Your task:
Each line in the records that mentions the word "goal" needs to be listed.

Provided data:

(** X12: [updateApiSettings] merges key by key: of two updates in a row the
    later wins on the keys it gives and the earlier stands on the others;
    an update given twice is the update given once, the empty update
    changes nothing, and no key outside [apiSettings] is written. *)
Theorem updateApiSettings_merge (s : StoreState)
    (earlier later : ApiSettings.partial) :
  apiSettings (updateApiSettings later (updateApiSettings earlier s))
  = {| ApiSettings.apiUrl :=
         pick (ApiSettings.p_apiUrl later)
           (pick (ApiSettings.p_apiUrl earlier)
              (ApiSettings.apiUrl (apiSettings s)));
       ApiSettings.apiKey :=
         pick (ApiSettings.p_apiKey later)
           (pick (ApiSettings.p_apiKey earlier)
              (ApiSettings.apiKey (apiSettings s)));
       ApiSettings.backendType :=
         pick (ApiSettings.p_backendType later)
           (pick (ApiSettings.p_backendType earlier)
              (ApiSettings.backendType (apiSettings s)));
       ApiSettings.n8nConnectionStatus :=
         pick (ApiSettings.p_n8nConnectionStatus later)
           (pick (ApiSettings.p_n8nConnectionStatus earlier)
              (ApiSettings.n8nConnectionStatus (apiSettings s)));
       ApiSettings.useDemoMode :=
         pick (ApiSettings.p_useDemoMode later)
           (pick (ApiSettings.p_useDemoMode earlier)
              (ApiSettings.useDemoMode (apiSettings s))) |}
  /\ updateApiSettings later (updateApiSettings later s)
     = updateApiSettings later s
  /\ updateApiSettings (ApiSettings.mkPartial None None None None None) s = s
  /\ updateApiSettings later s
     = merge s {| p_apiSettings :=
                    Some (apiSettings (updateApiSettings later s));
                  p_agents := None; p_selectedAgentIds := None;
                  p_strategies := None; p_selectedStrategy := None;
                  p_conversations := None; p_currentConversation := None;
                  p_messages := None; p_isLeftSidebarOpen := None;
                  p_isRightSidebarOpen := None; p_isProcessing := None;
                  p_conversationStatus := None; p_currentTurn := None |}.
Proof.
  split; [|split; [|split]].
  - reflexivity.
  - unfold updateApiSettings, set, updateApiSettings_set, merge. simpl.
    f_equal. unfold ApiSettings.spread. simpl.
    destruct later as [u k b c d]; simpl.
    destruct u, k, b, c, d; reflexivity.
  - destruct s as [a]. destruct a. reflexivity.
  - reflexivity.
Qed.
---
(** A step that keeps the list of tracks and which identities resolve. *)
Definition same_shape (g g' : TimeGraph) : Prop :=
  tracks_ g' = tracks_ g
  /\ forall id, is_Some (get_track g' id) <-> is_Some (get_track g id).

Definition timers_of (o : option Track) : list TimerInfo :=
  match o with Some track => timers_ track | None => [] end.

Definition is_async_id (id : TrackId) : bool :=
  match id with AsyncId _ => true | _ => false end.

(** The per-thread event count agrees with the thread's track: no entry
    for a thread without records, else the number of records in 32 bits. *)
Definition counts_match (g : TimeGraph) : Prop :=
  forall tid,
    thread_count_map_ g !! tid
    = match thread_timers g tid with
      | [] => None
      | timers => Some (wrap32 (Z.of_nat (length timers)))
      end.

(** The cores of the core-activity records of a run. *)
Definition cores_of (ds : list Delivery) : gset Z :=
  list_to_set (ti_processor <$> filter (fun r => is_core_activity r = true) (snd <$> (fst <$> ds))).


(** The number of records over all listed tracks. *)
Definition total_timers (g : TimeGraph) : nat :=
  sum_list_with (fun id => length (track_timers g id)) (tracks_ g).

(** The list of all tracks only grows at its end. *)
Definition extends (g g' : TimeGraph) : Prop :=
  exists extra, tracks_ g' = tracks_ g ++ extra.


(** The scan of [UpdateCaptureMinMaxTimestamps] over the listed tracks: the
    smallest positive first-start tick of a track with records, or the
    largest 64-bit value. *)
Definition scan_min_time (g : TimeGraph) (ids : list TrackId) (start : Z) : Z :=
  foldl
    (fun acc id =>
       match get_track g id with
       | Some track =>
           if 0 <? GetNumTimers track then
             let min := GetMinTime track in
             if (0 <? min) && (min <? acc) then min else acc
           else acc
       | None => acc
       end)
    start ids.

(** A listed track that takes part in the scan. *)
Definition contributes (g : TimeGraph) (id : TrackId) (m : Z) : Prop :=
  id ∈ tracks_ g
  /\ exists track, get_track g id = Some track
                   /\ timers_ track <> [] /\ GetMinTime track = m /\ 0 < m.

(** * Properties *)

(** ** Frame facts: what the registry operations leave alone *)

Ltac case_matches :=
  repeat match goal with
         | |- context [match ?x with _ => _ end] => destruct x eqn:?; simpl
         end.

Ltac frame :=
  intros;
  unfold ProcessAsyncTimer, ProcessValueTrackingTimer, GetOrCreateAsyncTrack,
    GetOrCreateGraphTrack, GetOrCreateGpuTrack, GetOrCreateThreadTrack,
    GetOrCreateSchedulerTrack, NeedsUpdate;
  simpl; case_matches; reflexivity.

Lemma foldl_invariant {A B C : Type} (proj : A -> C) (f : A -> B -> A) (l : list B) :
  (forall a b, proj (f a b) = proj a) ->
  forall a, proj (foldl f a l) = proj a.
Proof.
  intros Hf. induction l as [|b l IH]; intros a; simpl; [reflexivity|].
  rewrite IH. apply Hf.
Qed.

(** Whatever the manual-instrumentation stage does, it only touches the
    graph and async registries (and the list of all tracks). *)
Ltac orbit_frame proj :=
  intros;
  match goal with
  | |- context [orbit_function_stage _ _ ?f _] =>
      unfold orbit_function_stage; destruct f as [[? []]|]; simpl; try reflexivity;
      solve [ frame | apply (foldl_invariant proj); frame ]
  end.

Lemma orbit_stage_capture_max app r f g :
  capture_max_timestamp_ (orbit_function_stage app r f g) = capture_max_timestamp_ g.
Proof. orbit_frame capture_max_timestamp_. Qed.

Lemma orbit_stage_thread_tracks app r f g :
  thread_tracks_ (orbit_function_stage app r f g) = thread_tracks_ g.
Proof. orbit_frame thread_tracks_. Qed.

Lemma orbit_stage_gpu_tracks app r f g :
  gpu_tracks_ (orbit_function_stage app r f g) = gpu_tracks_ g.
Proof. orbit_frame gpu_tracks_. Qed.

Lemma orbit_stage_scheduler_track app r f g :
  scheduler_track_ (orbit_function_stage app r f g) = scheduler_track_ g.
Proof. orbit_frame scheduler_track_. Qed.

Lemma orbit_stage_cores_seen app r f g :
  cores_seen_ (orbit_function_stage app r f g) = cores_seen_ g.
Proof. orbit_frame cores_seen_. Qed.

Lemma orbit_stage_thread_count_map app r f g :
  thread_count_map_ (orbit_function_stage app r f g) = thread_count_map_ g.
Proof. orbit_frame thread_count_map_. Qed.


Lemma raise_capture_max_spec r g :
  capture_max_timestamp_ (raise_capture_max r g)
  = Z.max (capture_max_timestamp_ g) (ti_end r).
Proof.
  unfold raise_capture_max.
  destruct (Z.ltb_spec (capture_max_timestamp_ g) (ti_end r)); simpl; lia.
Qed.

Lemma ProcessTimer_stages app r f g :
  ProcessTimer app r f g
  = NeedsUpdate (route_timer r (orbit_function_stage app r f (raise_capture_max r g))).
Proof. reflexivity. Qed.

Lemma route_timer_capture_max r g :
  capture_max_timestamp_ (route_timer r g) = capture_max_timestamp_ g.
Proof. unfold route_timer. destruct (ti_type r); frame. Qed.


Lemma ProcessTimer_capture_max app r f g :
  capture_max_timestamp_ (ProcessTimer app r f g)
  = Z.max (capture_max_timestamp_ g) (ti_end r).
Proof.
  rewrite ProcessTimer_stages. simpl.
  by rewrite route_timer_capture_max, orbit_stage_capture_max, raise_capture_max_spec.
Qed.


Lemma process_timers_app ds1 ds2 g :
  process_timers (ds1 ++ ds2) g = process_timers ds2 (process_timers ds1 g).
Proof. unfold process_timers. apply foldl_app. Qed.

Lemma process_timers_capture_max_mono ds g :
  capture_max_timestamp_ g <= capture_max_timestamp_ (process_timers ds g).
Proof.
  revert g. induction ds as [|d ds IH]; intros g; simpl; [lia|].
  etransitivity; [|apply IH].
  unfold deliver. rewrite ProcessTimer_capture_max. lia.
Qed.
* * *
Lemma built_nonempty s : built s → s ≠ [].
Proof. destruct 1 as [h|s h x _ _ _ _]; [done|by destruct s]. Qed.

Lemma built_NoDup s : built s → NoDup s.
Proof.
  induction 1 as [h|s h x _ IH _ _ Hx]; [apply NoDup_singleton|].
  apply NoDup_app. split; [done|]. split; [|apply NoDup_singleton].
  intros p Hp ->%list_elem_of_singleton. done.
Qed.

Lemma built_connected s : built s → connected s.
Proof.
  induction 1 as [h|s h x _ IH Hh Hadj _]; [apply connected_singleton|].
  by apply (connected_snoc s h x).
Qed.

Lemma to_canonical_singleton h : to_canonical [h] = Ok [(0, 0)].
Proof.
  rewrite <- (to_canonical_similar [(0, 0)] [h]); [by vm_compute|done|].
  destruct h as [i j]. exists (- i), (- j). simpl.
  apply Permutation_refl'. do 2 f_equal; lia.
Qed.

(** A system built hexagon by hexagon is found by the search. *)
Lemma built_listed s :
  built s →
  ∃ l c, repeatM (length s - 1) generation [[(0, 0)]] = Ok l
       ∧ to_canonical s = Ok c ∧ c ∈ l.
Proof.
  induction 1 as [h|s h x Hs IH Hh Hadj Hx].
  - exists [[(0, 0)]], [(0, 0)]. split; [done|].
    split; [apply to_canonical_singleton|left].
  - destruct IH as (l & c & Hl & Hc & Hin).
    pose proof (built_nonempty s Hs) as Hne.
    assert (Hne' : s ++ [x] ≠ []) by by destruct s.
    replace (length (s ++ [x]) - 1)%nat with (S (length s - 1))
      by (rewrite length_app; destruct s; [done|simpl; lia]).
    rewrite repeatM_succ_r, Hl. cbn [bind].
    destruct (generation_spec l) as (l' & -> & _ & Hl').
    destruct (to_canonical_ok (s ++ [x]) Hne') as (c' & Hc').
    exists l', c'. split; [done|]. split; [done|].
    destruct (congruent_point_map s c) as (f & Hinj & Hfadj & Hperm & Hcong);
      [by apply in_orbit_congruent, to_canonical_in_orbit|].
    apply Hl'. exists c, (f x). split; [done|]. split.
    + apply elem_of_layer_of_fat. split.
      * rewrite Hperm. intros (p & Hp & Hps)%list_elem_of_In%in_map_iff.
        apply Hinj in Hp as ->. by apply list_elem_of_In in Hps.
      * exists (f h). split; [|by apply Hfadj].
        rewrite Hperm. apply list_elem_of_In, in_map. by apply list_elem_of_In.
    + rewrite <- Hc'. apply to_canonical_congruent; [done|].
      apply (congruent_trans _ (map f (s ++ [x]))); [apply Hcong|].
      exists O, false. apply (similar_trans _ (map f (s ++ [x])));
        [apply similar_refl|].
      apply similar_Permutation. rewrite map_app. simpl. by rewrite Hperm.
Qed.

Answer space:
  repeat match goal with
  match goal with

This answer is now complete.